Former East Baton Rouge Juvenile Court Judge Kathleen Stewart Richey will be Louisiana’s first children’s ombudsman, a new position meant to serve as a watchdog for children who depend on government services ranging from foster care to juvenile prisons.
Richey will begin in the new role next week. Her appointment comes after a tumultuous year for the Louisiana Department of Children and Family Services and the Louisiana Office of Juvenile Justice, as DCFS missed warnings about children who later died, while children in OJJ custody alleged abuse and mistreatment.
Those problems prompted the Legislature to create a new law this year creating a children’s ombudsman. The role is housed under the Louisiana Legislative Auditor’s Office and the ombudsman is supposed to monitor agencies that serve children and recommend changes to state laws that will promote child welfare.

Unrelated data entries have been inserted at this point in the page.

(* ===== verification/FleetLog.v ===== *)
(** * FleetLog: a fleet's event log

    Models [eventLocked] and [boundFleetText] of [fleet.go] and [fleet_log.go]:
    appending an event, the ring kept in memory, opening a log file whose last
    write a crash may have cut short, and the size-bounded reads. The JSON
    encoding of an event is a parameter. *)

From S2P Require Import Prelude GoLib FleetNames FleetTypes.
From Stdlib Require Import Ascii.

(** ** Appending *)

Definition boundFleetText (text : string) : string :=
  if (Z.of_nat (len text) <=? fleetMaxText)%Z then text
  else take_bytes (Z.to_nat fleetMaxText) text +:+ nl +:+ "[truncated by Claudia]".

(** Keep the last [fleetEventRing] events. *)
Definition ring (l : list FleetEvent) : list FleetEvent :=
  if (fleetEventRing <? length l)%nat then drop (length l - fleetEventRing) l else l.

(** [encoding/json] refuses a float that is NaN or infinite. *)
Definition f64_encodable (x : float64) : bool :=
  match x with SpecFloat.S754_nan | SpecFloat.S754_infinity _ => false | _ => true end.
Definition result_encodable (r : FleetCheckResult) : bool :=
  match cr_Score r with Some s => f64_encodable s | None => true end
  && f64_encodable (cr_Seconds r).
Definition event_encodable (e : FleetEvent) : bool :=
  match e_Check e with Some r => result_encodable r | None => true end.

(** An event that does not encode is numbered and kept in memory, and its
    line is not written. *)
Definition append_event (now : Time) (e : FleetEvent) (log : fleetLog) : fleetLog :=
  let seq := (l_seq log + 1)%N in
  let e := e <| e_Seq := seq |> <| e_Text ::= boundFleetText |>
             <| e_Cause ::= boundFleetText |> <| e_At := now |> in
  MkLog seq (if event_encodable e then l_file log ++ [e] else l_file log)
    (ring (l_recent log ++ [e])).

(** ** Opening a log file *)

Section File.
(** [json.Unmarshal] of a line and the length of [json.Marshal] of an event. *)
Context (unmarshal : string -> option FleetEvent) (marshal : FleetEvent -> string).

(** [reader.ReadBytes('\n')]: a line with its newline and the rest, or
    end of file. *)
Fixpoint read_line (s : string) : option (string * string) :=
  match s with
  | EmptyString => None
  | String a s' =>
    if Ascii.eqb a (byte 10) then Some (String a "", s')
    else match read_line s' with
         | Some (l, r) => Some (String a l, r)
         | None => None
         end
  end.

(** [scanFleetLog]: the whole events, each with the offset past it, or the
    offset where the log is damaged. [fuel] bounds the number of lines. *)
Fixpoint scanFleetLog (fuel : nat) (offset : nat) (content : string)
    : list (FleetEvent * nat) + nat :=
  match fuel with
  | O => inl []
  | S fuel' =>
    match read_line content with
    | None => inl []
    | Some (line, rest) =>
      let offset := (offset + len line)%nat in
      match unmarshal line with
      | None => inr offset
      | Some e =>
        match scanFleetLog fuel' offset rest with
        | inl es => inl ((e, offset) :: es)
        | inr off => inr off
        end
      end
    end
  end.

Definition open_visit (acc : fleetLog * nat) (v : FleetEvent * nat) : fleetLog * nat :=
  let '(log, _) := acc in
  let '(e, end_) := v in
  let recent := l_recent log ++ [e] in
  (MkLog (e_Seq e) (l_file log ++ [e])
     (if (fleetEventRing <? length recent)%nat then tail recent else recent), end_).

(** [openLogLocked]: the log and the offset the file is truncated to, or the
    offset of the damage. *)
Definition openLogLocked (content : string) : (fleetLog * nat) + nat :=
  match scanFleetLog (S (len content)) 0 content with
  | inl es => inl (foldl open_visit (MkLog 0 [] [], 0%nat) es)
  | inr off => inr off
  end.

(** ** Reading *)

(** [fleetEventBatch] with [take]: the events that fit one read. *)
Fixpoint take_loop (events : list FleetEvent) (size : Z) (l : list FleetEvent)
    : list FleetEvent :=
  match l with
  | [] => events
  | e :: l' =>
    let raw := Z.of_nat (len (marshal e)) in
    if (0 <? length events)%nat && (fleetReadBytes <? size + raw)%Z then events
    else take_loop (events ++ [e]) (size + raw) l'
  end.

Definition after (seq : N) (e : FleetEvent) : bool := (seq <? e_Seq e)%N.

(** [recentAfter]: [None] when the reader is behind the ring. *)
Definition recentAfter (l : fleetLog) (seq : N) : option (list FleetEvent) :=
  if (l_seq l <=? seq)%N then Some []
  else match l_recent l with
       | [] => None
       | e :: _ =>
         if (seq + 1 <? e_Seq e)%N then None
         else Some (take_loop [] 0 (List.filter (after seq) (l_recent l)))
       end.

Definition scanFleetEvents (l : fleetLog) (seq : N) : list FleetEvent :=
  take_loop [] 0 (List.filter (after seq) (l_file l)).

(** One pass of [Read]: the events after [seq], from memory or from the file;
    none means the reader waits. *)
Definition read_log (l : fleetLog) (seq : N) : list FleetEvent :=
  match recentAfter l seq with
  | Some events => events
  | None => scanFleetEvents l seq
  end.
End File.

(* ------------------------------------------------------------------ *)
(** ** The log invariant *)

(** Sequence numbers run from [base + 1] without a gap. *)
Definition numbered (base : N) (l : list FleetEvent) : Prop :=
  forall i e, l !! i = Some e -> e_Seq e = (base + N.of_nat i + 1)%N.

Record LogInv (l : fleetLog) : Prop := {
  log_numbered : numbered 0 (l_file l);
  log_seq : l_seq l = N.of_nat (length (l_file l));
  log_recent : l_recent l = drop (length (l_file l) - fleetEventRing) (l_file l) }.

Lemma numbered_app base l e :
  numbered base l -> e_Seq e = (base + N.of_nat (length l) + 1)%N -> numbered base (l ++ [e]).
Proof.
  intros H He i x. rewrite lookup_app. destruct (l !! i) eqn:E; [intros [= <-]; by apply H|].
  apply lookup_ge_None in E. intros Hx. apply list_lookup_singleton_Some in Hx as [Hi <-].
  rewrite He. f_equal. lia.
Qed.

Lemma numbered_drop base l k : numbered base l -> numbered (base + N.of_nat k) (drop k l).
Proof. intros H i x. rewrite lookup_drop. intros ->%H. lia. Qed.

Lemma ring_drop l e :
  ring (drop (length l - fleetEventRing) l ++ [e]) =
  drop (length (l ++ [e]) - fleetEventRing) (l ++ [e]).
Proof.
  assert (fleetEventRing > 0) as Hpos by (unfold fleetEventRing; lia).
  unfold ring. generalize dependent fleetEventRing. intros R HR.
  rewrite !length_app, length_drop. cbn [length].
  destruct (R <? length l - (length l - R) + 1)%nat eqn:E.
  - apply Nat.ltb_lt in E. rewrite <-drop_app_le by lia. rewrite drop_drop. f_equal. lia.
  - apply Nat.ltb_ge in E. rewrite <-drop_app_le by lia. f_equal. lia.
Qed.

Lemma LogInv_empty : LogInv (MkLog 0 [] []).
Proof. split; [by intros [|i] e|done|done]. Qed.

Lemma LogInv_append now e l :
  event_encodable e = true -> LogInv l -> LogInv (append_event now e l).
Proof.
  intros He [Hn Hs Hr]. unfold append_event.
  replace (event_encodable _) with true by (symmetry; exact He). split; cbn -[ring fleetEventRing].
  - apply numbered_app; [done|]. cbn. rewrite Hs. lia.
  - rewrite Hs, length_app. cbn. lia.
  - rewrite Hr. apply ring_drop.
Qed.

(** ** Reads *)

Lemma filter_after base seq l :
  numbered base l -> (base <= seq)%N ->
  List.filter (after seq) l = drop (N.to_nat (seq - base)) l.
Proof.
  revert base. induction l as [|e l IH]; intros base Hn Hb; [by rewrite drop_nil|].
  assert (e_Seq e = base + 1)%N as He by (rewrite (Hn 0%nat e eq_refl); lia).
  assert (numbered (base + 1) l) as Hn'.
  { intros i x Hx. rewrite (Hn (S i) x Hx). lia. }
  cbn. unfold after at 1. rewrite He. destruct (seq <? base + 1)%N eqn:E.
  - apply N.ltb_lt in E. replace (N.to_nat (seq - base)) with 0%nat by lia.
    cbn. f_equal. clear -Hn' E. revert base Hn' E.
    induction l as [|x l IH]; intros base Hn E; [done|]. cbn. unfold after at 1.
    rewrite (Hn 0%nat x eq_refl). rewrite (proj2 (N.ltb_lt _ _)) by lia. f_equal.
    apply (IH (base + 1)%N); [|lia]. intros i y Hy. rewrite (Hn (S i) y Hy). lia.
  - apply N.ltb_ge in E. rewrite (IH (base + 1)%N) by (done || lia).
    replace (N.to_nat (seq - base)) with (S (N.to_nat (seq - (base + 1)))) by lia. done.
Qed.

Section Reads.
Context (marshal : FleetEvent -> string).

Fixpoint encoded_size (l : list FleetEvent) : Z :=
  match l with
  | [] => 0
  | e :: l' => Z.of_nat (len (marshal e)) + encoded_size l'
  end.

Lemma encoded_size_app l1 l2 :
  encoded_size (l1 ++ l2) = (encoded_size l1 + encoded_size l2)%Z.
Proof. induction l1 as [|e l IH]; cbn; [done|]. rewrite IH. lia. Qed.

Lemma take_loop_spec events l :
  exists n, take_loop marshal events (encoded_size events) l = events ++ take n l
  /\ (events = [] -> l <> [] -> (0 < n)%nat)
  /\ (encoded_size (events ++ take n l) <= fleetReadBytes
      \/ (length (events ++ take n l) <= 1)%nat
      \/ take n l = [])%Z.
Proof.
  revert events. induction l as [|e l IH]; intros events.
  { exists 0%nat. cbn. rewrite app_nil_r. split_and!; try done. auto. }
  cbn [take_loop]. destruct ((0 <? length events)%nat && _) eqn:E.
  { exists 0%nat. cbn. rewrite app_nil_r. split_and!; auto.
    intros ->. by cbn in E. }
  destruct (IH (events ++ [e])) as (n & Hn & _ & Hsz).
  exists (S n). cbn [take].
  replace (encoded_size events + Z.of_nat (len (marshal e)))%Z
    with (encoded_size (events ++ [e])) by (rewrite encoded_size_app; cbn; lia).
  rewrite Hn, <-app_assoc. split_and!; [done|lia|].
  rewrite <-app_assoc in Hsz. cbn in Hsz.
  destruct Hsz as [Hsz|[Hsz|Hsz]]; [by left|by right; left|].
  rewrite Hsz, encoded_size_app, length_app. cbn.
  apply andb_false_iff in E as [E|E].
  - apply Nat.ltb_ge in E. right; left. lia.
  - apply Z.ltb_ge in E. left. lia.
Qed.

Lemma batch_spec l :
  exists n, take_loop marshal [] 0 l = take n l /\ (l <> [] -> (0 < n)%nat)
  /\ (encoded_size (take n l) <= fleetReadBytes \/ (length (take n l) <= 1)%nat)%Z.
Proof.
  destruct (take_loop_spec [] l) as (n & Hn & Hp & Hs). exists n.
  split_and!; [done|auto|]. destruct Hs as [?|[?|E]]; [by left|by right|].
  right. cbn in E. rewrite E. cbn. lia.
Qed.

(** Whatever serves the read, it returns the events right after [seq]. *)
Lemma read_log_spec l seq :
  LogInv l -> (seq < l_seq l)%N ->
  exists n, (0 < n)%nat /\ read_log marshal l seq = take n (drop (N.to_nat seq) (l_file l)).
Proof.
  intros [Hn Hs Hr] Hlt. unfold read_log, recentAfter.
  rewrite (proj2 (N.leb_gt _ _)) by done.
  assert (forall k, (k <= N.to_nat seq)%nat ->
    exists n, (0 < n)%nat /\
      take_loop marshal [] 0 (List.filter (after seq) (drop k (l_file l))) =
      take n (drop (N.to_nat seq) (l_file l))) as Hgo.
  { intros k Hk. rewrite (filter_after (N.of_nat k)); [|by apply (numbered_drop 0)|lia].
    rewrite drop_drop. replace (k + N.to_nat (seq - N.of_nat k))%nat with (N.to_nat seq) by lia.
    destruct (batch_spec (drop (N.to_nat seq) (l_file l))) as (n & -> & Hp & _).
    exists n. split; [|done]. apply Hp. intros E%(f_equal length).
    rewrite length_drop in E. cbn in E. lia. }
  destruct (l_recent l) as [|e r] eqn:Er; [apply (Hgo 0%nat); lia|].
  destruct (seq + 1 <? e_Seq e)%N eqn:E; [apply (Hgo 0%nat); lia|].
  apply N.ltb_ge in E. rewrite Hr. apply Hgo. symmetry in Hr.
  pose proof (f_equal (fun x => x !! 0%nat) Hr) as H0. cbn in H0.
  rewrite lookup_drop in H0. apply Hn in H0. lia.
Qed.

Lemma read_log_wait l seq : (l_seq l <= seq)%N -> read_log marshal l seq = [].
Proof. intros H. unfold read_log, recentAfter. by rewrite (proj2 (N.leb_le _ _)). Qed.
End Reads.

(** ** Opening after a crash *)

Fixpoint no_newline (s : string) : bool :=
  match s with
  | EmptyString => true
  | String a s' => negb (Ascii.eqb a (byte 10)) && no_newline s'
  end.

Lemma read_line_none s : no_newline s = true -> read_line s = None.
Proof.
  induction s as [|a s IH]; [done|]. cbn. destruct (Ascii.eqb a (byte 10)); [done|].
  intros H. by rewrite IH.
Qed.

Lemma read_line_some s r :
  no_newline s = true -> read_line (s +:+ nl +:+ r) = Some (s +:+ nl, r).
Proof.
  induction s as [|a s IH]; [done|]. cbn -[nl]. rewrite !str_app_cons. cbn -[nl].
  destruct (Ascii.eqb a (byte 10)); [done|]. intros H. by rewrite IH.
Qed.

Section Open.
Context (unmarshal : string -> option FleetEvent) (marshal : FleetEvent -> string).

(** What [encoding/json] documents, for an event the kernel wrote: its
    encoding is one line, which decodes to the event. *)
Definition json_line (e : FleetEvent) : Prop :=
  no_newline (marshal e) = true /\ unmarshal (marshal e +:+ nl) = Some e.

Fixpoint lines (es : list FleetEvent) : string :=
  match es with
  | [] => ""
  | e :: es' => marshal e +:+ nl +:+ lines es'
  end.

Lemma scan_lines es torn fuel off :
  no_newline torn = true -> Forall json_line es -> (length es < fuel)%nat ->
  exists offs, scanFleetLog unmarshal fuel off (lines es +:+ torn) = inl (zip es offs)
    /\ length offs = length es
    /\ default off (list.last offs) = (off + len (lines es))%nat.
Proof.
  intros Ht. revert fuel off.
  induction es as [|e es IH]; intros [|fuel] off Hj Hf; cbn in Hf; try lia.
  - exists []. cbn. rewrite str_app_nil_l, read_line_none by done. split_and!; [done|done|lia].
  - apply list.Forall_cons in Hj as [[Hj1 Hj2] Hj]. cbn [lines scanFleetLog]. rewrite <-!str_app_assoc.
    rewrite read_line_some, Hj2 by done.
    destruct (IH fuel (off + len (marshal e +:+ nl))%nat) as (offs & Hs & Hl & Hd); [done|lia|].
    exists ((off + len (marshal e +:+ nl))%nat :: offs).
    rewrite Hs. split_and!; [done|cbn; by f_equal|].
    rewrite last_cons. cbn [lines]. rewrite !str_app_len. rewrite str_app_len in Hd.
    destruct (list.last offs); cbn -[nl String.length] in *; lia.
Qed.

Lemma tail_ring (l : list FleetEvent) (e : FleetEvent) (f : list FleetEvent) :
  l = drop (length f - fleetEventRing) f ->
  (if (fleetEventRing <? length (l ++ [e]))%nat then tail (l ++ [e]) else l ++ [e]) =
  drop (length (f ++ [e]) - fleetEventRing) (f ++ [e]).
Proof.
  intros ->. rewrite <-ring_drop. unfold ring.
  rewrite !length_app, length_drop. cbn [length].
  destruct (fleetEventRing <? _)%nat eqn:E; [|done]. apply Nat.ltb_lt in E.
  replace (length f - (length f - fleetEventRing) + 1 - fleetEventRing)%nat with 1%nat
    by (unfold fleetEventRing in *; lia).
  by destruct (drop _ _ ++ [e]).
Qed.

Lemma open_visits (es : list FleetEvent) offs log off :
  length offs = length es ->
  l_recent log = drop (length (l_file log) - fleetEventRing) (l_file log) ->
  foldl open_visit (log, off) (zip es offs) =
    (MkLog (default (l_seq log) (e_Seq <$> list.last es)) (l_file log ++ es)
       (drop (length (l_file log ++ es) - fleetEventRing) (l_file log ++ es)),
     default off (list.last offs)).
Proof.
  revert log off offs. induction es as [|e es IH]; intros log off [|o offs] Hl Hr; try done.
  - cbn. rewrite app_nil_r, <-Hr. by destruct log.
  - cbn [zip foldl]. cbn in Hl.
    unfold open_visit at 2. rewrite IH; [|lia|by cbn; apply tail_ring].
    cbn [l_file l_seq]. rewrite <-!app_assoc. cbn [app].
    f_equal; [f_equal|]; rewrite last_cons; [by destruct (list.last es)|by destruct (list.last offs)].
Qed.

(** Opening recovers every whole event; a torn last line is cut off. *)
Lemma open_log_recovers es torn :
  no_newline torn = true -> Forall json_line es -> numbered 0 es ->
  exists log, openLogLocked unmarshal (lines es +:+ torn) = inl (log, len (lines es))
    /\ l_file log = es /\ LogInv log.
Proof.
  intros Ht Hj Hn. unfold openLogLocked.
  assert (length es <= len (lines es))%nat as Hlen.
  { clear. induction es as [|e es IH]; [done|]. cbn [lines].
    rewrite !str_app_len. cbn. lia. }
  destruct (scan_lines es torn (S (len (lines es +:+ torn))) 0 Ht Hj) as (offs & -> & Hl & Hd).
  { rewrite str_app_len. lia. }
  rewrite open_visits by done. eexists. split; [|split].
  - by rewrite Hd.
  - done.
  - split; cbn -[fleetEventRing]; [done| |done].
    destruct es as [|e es] using rev_ind; [done|]. rewrite last_snoc. cbn.
    rewrite (Hn (length es) e) by (by rewrite lookup_app_r, Nat.sub_diag by lia).
    rewrite length_app. cbn. lia.
Qed.
End Open.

Louisiana has been a nationwide outlier without ombudsmen services for children; at least 38 other states have such positions, according to the National Conference of State Legislatures.
One of the strongest pushes for the ombudsman came from Rick Wheat, president of Louisiana United Methodist Children and Family Services. His research shows that the five states ranked worst in the nation for child well-being all lack ombudsman services.
Louisiana Legislative Auditor Michael Waguespack announced Richey’s appointment to the position Wednesday at the start of a Senate Health and Welfare Committee hearing. The committee has been holding oversight hearings about DCFS over the past year.
“I don’t know if I’m excited or if I’m overwhelmed,” Richey told lawmakers when Waguespack introduced her.